[Records drawn from a dataset]
(* ===== verification/SchedProps.v ===== *)
(** * Properties of threads, scheduler and sleep queue

    Statements about the states reachable from boot (SchedSteps.v), each with a
    witness on a concrete kernel. *)

From S2P Require Import Prelude Threads ThreadsRef SchedRef SchedInv SchedSteps.

(** A thread is linked into the list that starts at [head]. *)
Definition on_list (k : kernel) (head t : Z) : Prop :=
  ∃ l, chain (thread_table k) head l ∧ NoDup l ∧ t ∈ l.

Lemma on_list_iff k s l t :
  chain (thread_table k) s l → NoDup l → on_list k s t ↔ t ∈ l.
Proof.
  intros Hc Hnd. unfold on_list. split; [|eauto].
  intros (l' & Hc' & _ & Ht). by rewrite (chain_inj _ _ _ _ Hc Hc').
Qed.

Section concrete.
Variables (areas fin idle : Z).

Lemma kinv_accounted k t th :
  kinv k → 0 < t → thread_table k !! Z.to_nat t = Some th →
  (state th = THREAD_READY ↔ on_list k (ready_head k) t) ∧
  (∀ h s, sleepq_hashtable k !! h = Some s →
     on_list k s t ↔ sleeps_on th ≠ 0 ∧ h = Z.to_nat (SLEEPQ_HASH (sleeps_on th))) ∧
  (state th = THREAD_RUNNING ∨ state th = THREAD_DYING ↔ t ∈ scheduler_current_thread k) ∧
  (state th = THREAD_SLEEPING → sleeps_on th ≠ 0).
Proof.
  intros [(a & Hk & Ha) _ _ _ _] Ht Hth.
  assert (El : a_thread a t = Some (erase th)).
  { unfold a_thread. by rewrite <- (kr_tab _ _ Hk), list_lookup_fmap, Hth. }
  destruct (ai_threads _ _ _ Ha t _ Ht El) as [H1 H2 H3 _ _ H6].
  pose proof (kr_queues _ _ Hk) as Hq.
  split_and!; [| |done|done].
  - destruct (qrep_chain _ _ _ Hq 0 _ eq_refl) as (s & [= <-] & Hc).
    rewrite (on_list_iff k _ (a_ready a)); [by rewrite H1|done|].
    by eapply (qrep_nodup _ _ _ Hq 0).
  - intros h s Hs.
    destruct (Forall2_lookup_l _ _ _ _ _ (q_chains _ _ _ Hq) (Hs : _ !! S h = _))
      as (l & Hl & Hc).
    rewrite (on_list_iff k s l); [|done|by eapply (qrep_nodup _ _ _ Hq)].
    specialize (H3 h). simpl in Hl. rewrite Hl in H3. rewrite H3. simpl. set_solver.
Qed.

(** C2. In every state reachable from boot, each thread is accounted for: it is
    on the ready list exactly when it is ready, in the row of the sleep queue
    of the resource it waits for (and in no other row) exactly when it waits
    for one, current on a CPU exactly when it is running or dying, and no thread
    sleeps without waiting for something that can wake it. *)
Theorem threads_accounted_for k t th :
  reachable areas fin idle k → 0 < t → thread_table k !! Z.to_nat t = Some th →
  (state th = THREAD_READY ↔ on_list k (ready_head k) t) ∧
  (∀ h s, sleepq_hashtable k !! h = Some s →
     on_list k s t ↔ sleeps_on th ≠ 0 ∧ h = Z.to_nat (SLEEPQ_HASH (sleeps_on th))) ∧
  (state th = THREAD_RUNNING ∨ state th = THREAD_DYING ↔ t ∈ scheduler_current_thread k) ∧
  (state th = THREAD_SLEEPING → sleeps_on th ≠ 0).
Proof. intros Hr. by apply kinv_accounted, (reachable_kinv areas fin idle). Qed.

(** C22. In every reachable state the kernel's queue operations return: no
    assertion of the scheduler fails, no list traversal runs past the thread
    table or fails to end, and no spinlock is left held, so that timer
    interrupts, wake-ups and thread creation always make progress. *)
Theorem queue_operations_return k :
  reachable areas fin idle k →
  (∀ cpu rnd, 0 ≤ cpu < CONFIG_MAX_CPUS → returns (scheduler_schedule cpu rnd k) kinv) ∧
  (∀ res, returns (sleepq_wake res k) kinv) ∧
  (∀ res, returns (sleepq_wake_all res k) kinv) ∧
  (∀ func arg, returns (thread_create areas fin func arg k) (λ '(_, k'), kinv k')).
Proof.
  intros Hi%reachable_kinv. split_and!.
  - intros. by apply schedule_returns.
  - intros. by apply wake_returns.
  - intros. by apply wake_all_returns.
  - intros. eapply returns_mono; [by apply (thread_create_spec areas fin)|].
    by intros [tid k'] [? _].
Qed.

(** [sleepq_wake] and [sleepq_wake_all] refine their specification on
    queues: the first wakes the thread that has waited longest for the resource
    (threads waiting for other resources in the same hash row keep their
    order), the second all of them in order; a woken thread goes to the end of
    the ready list if it sleeps already. *)
Theorem wakeups_refine_queues k a res :
  krep k a → thread_table_slock k = 0 → sleepq_slock k = 0 →
  refines (sleepq_wake res k) k (a_wake res a) ∧
  refines (sleepq_wake_all res k) k (a_wake_all res a).
Proof.
  intros. split; [by apply sleepq_wake_refines|by apply sleepq_wake_all_refines].
Qed.

(** C21. [scheduler_schedule] refines round-robin scheduling on queues: the thread
    leaving the CPU is freed, put to sleep or appended to the ready list, the
    head of the ready list (the idle thread if it is empty) becomes the current
    thread of the CPU and is running, and the timer is armed. *)
Theorem schedule_refines_round_robin k a cpu rnd cur :
  krep k a → ainv a (scheduler_current_thread k) [] → thread_table_slock k = 0 →
  thread_get_current_thread cpu k = Done cur →
  returns (scheduler_schedule cpu rnd k) (λ k',
    krep k' (snd (a_schedule cur a)) ∧
    scheduler_current_thread k'
      = <[Z.to_nat cpu := fst (a_schedule cur a)]> (scheduler_current_thread k) ∧
    timer k' = u32 (rnd + CONFIG_SCHEDULER_TIMESLICE `quot` 2)).
Proof.
  intros Hk Ha Hs Hc. eapply returns_mono; [by apply (schedule_refines k a)|].
  naive_solver.
Qed.

Lemma woken_row k a res t th l1 l2 :
  krep k a → a_bucket a res = l1 ++ t :: l2 →
  Forall (λ u, waits_on a res u = false) l1 → waits_on a res t = true →
  a_thread a t = Some th → 0 < t →
  a_thread (a_wake res a) t = Some (release_row th).
Proof.
  intros Hk Eb Hl1 Hw El Ht. unfold a_wake.
  assert (Es : split_first (waits_on a res) (a_bucket a res) = Some (t, l1 ++ l2)).
  { rewrite Eb. clear Eb. induction Hl1 as [|u l1 Hu _ IH]; simpl; [by rewrite Hw|].
    by rewrite Hu, IH. }
  rewrite Es, release_row_thread by lia. rewrite decide_True by done.
  change (a_thread (a_set_bucket res (l1 ++ l2) a) t) with (a_thread a t). by rewrite El.
Qed.

Lemma schedule_row cur a t th :
  0 ≤ cur → cur = t → 0 < t → a_thread a t = Some th → state th = THREAD_RUNNING →
  sleeps_on th = 0 →
  ∃ th', a_thread (snd (a_schedule cur a)) t = Some th' ∧ sleeps_on th' = 0 ∧
    (state th' = THREAD_READY ∨ state th' = THREAD_RUNNING).
Proof.
  intros _ -> Ht El Hst Hsl. unfold a_schedule, a_retire. rewrite El.
  rewrite bool_decide_false by congruence. rewrite Hsl. cbn [Z.eqb negb].
  destruct (Z.eqb_spec t IDLE_THREAD_TID); [unfold IDLE_THREAD_TID in *; lia|]. cbn [negb].
  set (a1 := a_upd t (set_state THREAD_READY) (a_push t a)).
  assert (E1 : a_thread a1 t = Some (set_state THREAD_READY th)).
  { subst a1. rewrite a_thread_upd, decide_True by (done || lia).
    change (a_thread (a_push t a) t) with (a_thread a t). by rewrite El. }
  unfold a_pop. destruct (a_ready a1) as [|u r] eqn:Er; cbn [snd].
  { subst a1. simpl in Er. by destruct (a_ready a). }
  clear Er. clearbody a1. unfold a_thread, a_upd in *. cbn [a_tab] in *.
  rewrite list_lookup_alter. case_decide as E.
  - rewrite E, E1. simpl. eexists. split_and!; [done|done|]. simpl. auto.
  - rewrite E1. eexists. split_and!; [done|done|]. simpl. auto.
Qed.

(** C5. No wake-up is lost between [sleepq_add] and the switch: if the current
    thread [t] of a CPU has put itself in the sleep queue for [res] and is the
    first thread waiting for it, and another thread wakes [res] before [t] has
    switched away, then the switch leaves [t] ready (or running again), waiting
    for nothing. *)
Theorem no_lost_wakeup k a cpu rnd res t th l1 l2 :
  krep k a → ainv a (scheduler_current_thread k) [] →
  thread_table_slock k = 0 → sleepq_slock k = 0 →
  thread_get_current_thread cpu k = Done t → 0 < t →
  a_thread a t = Some th → state th = THREAD_RUNNING →
  a_bucket a res = l1 ++ t :: l2 →
  Forall (λ u, waits_on a res u = false) l1 → sleeps_on th = res →
  returns (let* k1 := sleepq_wake res k in thread_switch cpu rnd k1) (λ k',
    ∃ th', thread_table k' !! Z.to_nat t = Some th' ∧ sleeps_on th' = 0 ∧
      (state th' = THREAD_READY ∨ state th' = THREAD_RUNNING)).
Proof.
  intros Hk Ha Hts Hss Hc Ht El Hst Eb Hl1 Hsl.
  assert (Hw : waits_on a res t = true) by (unfold waits_on; rewrite El; lia).
  assert (Hwoken := woken_row k a res t th l1 l2 Hk Eb Hl1 Hw El Ht).
  unfold release_row in Hwoken. rewrite bool_decide_false in Hwoken by congruence.
  eapply refines_step; [by apply sleepq_wake_refines|]. intros k1 Hk1 [F1 F2 F3 F4 F5 F6].
  unfold thread_switch, _interrupt_yield. apply returns_bind.
  eapply returns_mono; [apply (schedule_refines _ (a_wake res a) cpu rnd t)|].
  - by apply krep_intr, krep_intr.
  - simpl. rewrite F3. by eapply wake_inv.
  - simpl. congruence.
  - unfold thread_get_current_thread in Hc. simpl. by rewrite F3.
  - intros k2 (Hk2 & _). simpl.
    destruct (schedule_row t (a_wake res a) t _ ltac:(lia) eq_refl Ht Hwoken)
      as (th' & El' & Hs' & Hst'); [done|done|].
    unfold a_thread in El'. rewrite <- (kr_tab _ _ Hk2), list_lookup_fmap in El'.
    destruct (thread_table k2 !! Z.to_nat t) as [x|] eqn:Ex; [|done]. injection El' as <-.
    exists x. by split_and!.
Qed.
End concrete.

(** ** Witnesses

    Boot, create and start a thread, let CPU 0 select it, and let it put itself
    in the sleep queue for the resource at address 0x8000. *)

(** Checkers for [chain] and [krep]. *)
Fixpoint chain_b (tab : list thread_table_t) (s : Z) (l : list Z) : bool :=
  match l with
  | [] => s =? -1
  | t :: l' => (s =? t) && (0 <? t) &&
      match tab !! Z.to_nat t with Some th => chain_b tab (next th) l' | None => false end
  end.

Lemma chain_b_sound tab s l : chain_b tab s l = true → chain tab s l.
Proof.
  unfold chain. revert s. induction l as [|t l IH]; intros s; simpl; [lia|].
  destruct (tab !! Z.to_nat t) as [th|] eqn:Et; [|by rewrite andb_false_r].
  rewrite !andb_true_iff. intros [[? ?] ?]. split_and!; [lia|lia|]. eauto.
Qed.

Definition krep_b (k : kernel) (rdy : list Z) (sl : list (list Z)) : bool :=
  (Z.of_nat (length (thread_table k)) =? CONFIG_MAX_THREADS) &&
  chain_b (thread_table k) (ready_head k) rdy &&
  forallb (λ '(s, l), chain_b (thread_table k) s l) (zip (sleepq_hashtable k) sl) &&
  (ready_tail k =? default (-1) (last rdy)) &&
  (Z.of_nat (length (sleepq_hashtable k)) =? SLEEPQ_HASHTABLE_SIZE) &&
  (Z.of_nat (length sl) =? SLEEPQ_HASHTABLE_SIZE) &&
  bool_decide (NoDup (rdy ++ concat sl)).

Lemma krep_b_sound k rdy sl :
  krep_b k rdy sl = true → krep k (AThreads (erase <$> thread_table k) rdy sl).
Proof.
  unfold krep_b. rewrite !andb_true_iff. intros [[[[[[H1 H2] H3] H4] H5] H6] H7].
  apply bool_decide_eq_true in H7. apply Z.eqb_eq in H1, H4, H5, H6. split; try done.
  split; [|done]. constructor; [by apply chain_b_sound|].
  apply Forall2_same_length_lookup. split; [apply Nat2Z.inj; etrans; [exact H5|by symmetry]|]. intros i s l Hs Hl. cbn [a_sleep] in Hl.
  rewrite forallb_forall in H3. apply chain_b_sound, (H3 (s, l)), list_elem_of_In.
  apply list_elem_of_lookup. exists i. rewrite lookup_zip_with. by rewrite Hs, Hl.
Qed.

Definition demo_started : outcome kernel :=
  let* k := boot 0x10000 0x2000 in
  let* '(_, k) := thread_create 0x10000 0x3000 0x4000 7 k in
  thread_run 1 k.

Definition demo_waiting : outcome kernel :=
  let* k := demo_started in
  let* k := scheduler_schedule 0 0 k in
  sleepq_add 0 0x8000 (set_intr false k).

Definition get (m : outcome kernel) : kernel := match m with Done k => k | _ => image end.

Lemma demo_started_reachable : reachable 0x10000 0x3000 0x2000 (get demo_started).
Proof.
  exists (get (boot 0x10000 0x2000)). split; [by vm_compute|].
  eapply rtc_l. { eapply (ks_create _ _ 0x4000 7 _ 1). by vm_compute. }
  eapply rtc_l; [|apply rtc_refl].
  eapply (ks_run _ _ 1); [done|by vm_compute|by vm_compute|by vm_compute].
Qed.

Lemma demo_waiting_reachable : reachable 0x10000 0x3000 0x2000 (get demo_waiting).
Proof.
  destruct demo_started_reachable as (k0 & E & Hr). exists k0. split; [exact E|].
  etrans; [exact Hr|]. clear k0 E Hr.
  apply (rtc_l _ _ (get (scheduler_schedule 0 0 (get demo_started)))).
  { apply (ks_timer _ _ 0 0); [done|]. vm_compute. reflexivity. }
  apply rtc_once.
  apply (ks_sleep _ _ 0 0x8000 1 (default image_row
    (thread_table (get (scheduler_schedule 0 0 (get demo_started))) !! 1%nat)));
    vm_compute; done || (split; discriminate).
Qed.

Definition demo_rows : list (list Z) :=
  <[Z.to_nat (SLEEPQ_HASH 0x8000) := [1]]> (replicate 127 []).
Definition demo_abs : athreads :=
  AThreads (erase <$> thread_table (get demo_waiting)) [] demo_rows.

Lemma demo_krep : krep (get demo_waiting) demo_abs.
Proof. apply krep_b_sound. by vm_compute. Qed.

Lemma demo_ainv : ainv demo_abs (scheduler_current_thread (get demo_waiting)) [].
Proof.
  destruct (ki_rep _ (reachable_kinv _ _ _ _ demo_waiting_reachable)) as (a & Hk & Ha).
  by rewrite (krep_functional _ _ _ demo_krep Hk).
Qed.

Lemma demo_tslock : thread_table_slock (get demo_waiting) = 0.
Proof. by vm_compute. Qed.
Lemma demo_sslock : sleepq_slock (get demo_waiting) = 0.
Proof. by vm_compute. Qed.
Lemma demo_current : thread_get_current_thread 0 (get demo_waiting) = Done 1.
Proof. by vm_compute. Qed.

Definition demo_row : thread_table_t :=
  default image_row (thread_table (get demo_waiting) !! 1%nat).

Lemma threads_accounted_for_witness :
  state demo_row = THREAD_RUNNING ∧
  (state demo_row = THREAD_READY ↔ on_list (get demo_waiting) (ready_head (get demo_waiting)) 1) ∧
  1 ∈ scheduler_current_thread (get demo_waiting).
Proof.
  destruct (threads_accounted_for 0x10000 0x3000 0x2000 (get demo_waiting) 1 demo_row
    demo_waiting_reachable) as (H1 & _ & H3 & _); [lia|by vm_compute|].
  split_and!; [by vm_compute|exact H1|]. apply H3. left. by vm_compute.
Defined.

Lemma queue_operations_return_witness :
  returns (sleepq_wake_all 0x8000 (get demo_waiting)) kinv.
Proof.
  destruct (queue_operations_return 0x10000 0x3000 0x2000 (get demo_waiting)
    demo_waiting_reachable) as (_ & _ & H & _).
  exact (H 0x8000).
Defined.

Lemma wakeups_refine_queues_witness :
  refines (sleepq_wake 0x8000 (get demo_waiting)) (get demo_waiting) (a_wake 0x8000 demo_abs)
  ∧ a_bucket (a_wake 0x8000 demo_abs) 0x8000 = [].
Proof.
  split; [|by vm_compute].
  exact (proj1 (wakeups_refine_queues (get demo_waiting) demo_abs 0x8000
    demo_krep demo_tslock demo_sslock)).
Defined.

Lemma schedule_refines_round_robin_witness :
  returns (scheduler_schedule 0 5 (get demo_waiting)) (λ k',
    krep k' (snd (a_schedule 1 demo_abs)) ∧
    scheduler_current_thread k' = [0; 0; 0; 0] ∧ timer k' = 380).
Proof.
  pose proof (schedule_refines_round_robin (get demo_waiting) demo_abs 0 5 1
    demo_krep demo_ainv demo_tslock demo_current) as H.
  assert (E : <[Z.to_nat 0 := fst (a_schedule 1 demo_abs)]>
    (scheduler_current_thread (get demo_waiting)) = [0; 0; 0; 0]) by (by vm_compute).
  rewrite E in H. exact H.
Defined.

Lemma no_lost_wakeup_witness :
  returns (let* k1 := sleepq_wake 0x8000 (get demo_waiting) in thread_switch 0 5 k1) (λ k',
    ∃ th', thread_table k' !! 1%nat = Some th' ∧ sleeps_on th' = 0 ∧
      (state th' = THREAD_READY ∨ state th' = THREAD_RUNNING)).
Proof.
  apply (no_lost_wakeup (get demo_waiting) demo_abs 0 5 0x8000 1 (erase demo_row) [] []);
    [exact demo_krep|exact demo_ainv|exact demo_tslock|exact demo_sslock|exact demo_current
    |lia|by vm_compute|by vm_compute|by vm_compute|constructor|by vm_compute].
Defined.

_What this task involves_
In the entries above, identify each line that includes the string "Theorem", then copy it.

_Reply_
Theorem threads_accounted_for k t th :
Theorem queue_operations_return k :
Theorem wakeups_refine_queues k a res :
Theorem schedule_refines_round_robin k a cpu rnd cur :
Theorem no_lost_wakeup k a cpu rnd res t th l1 l2 :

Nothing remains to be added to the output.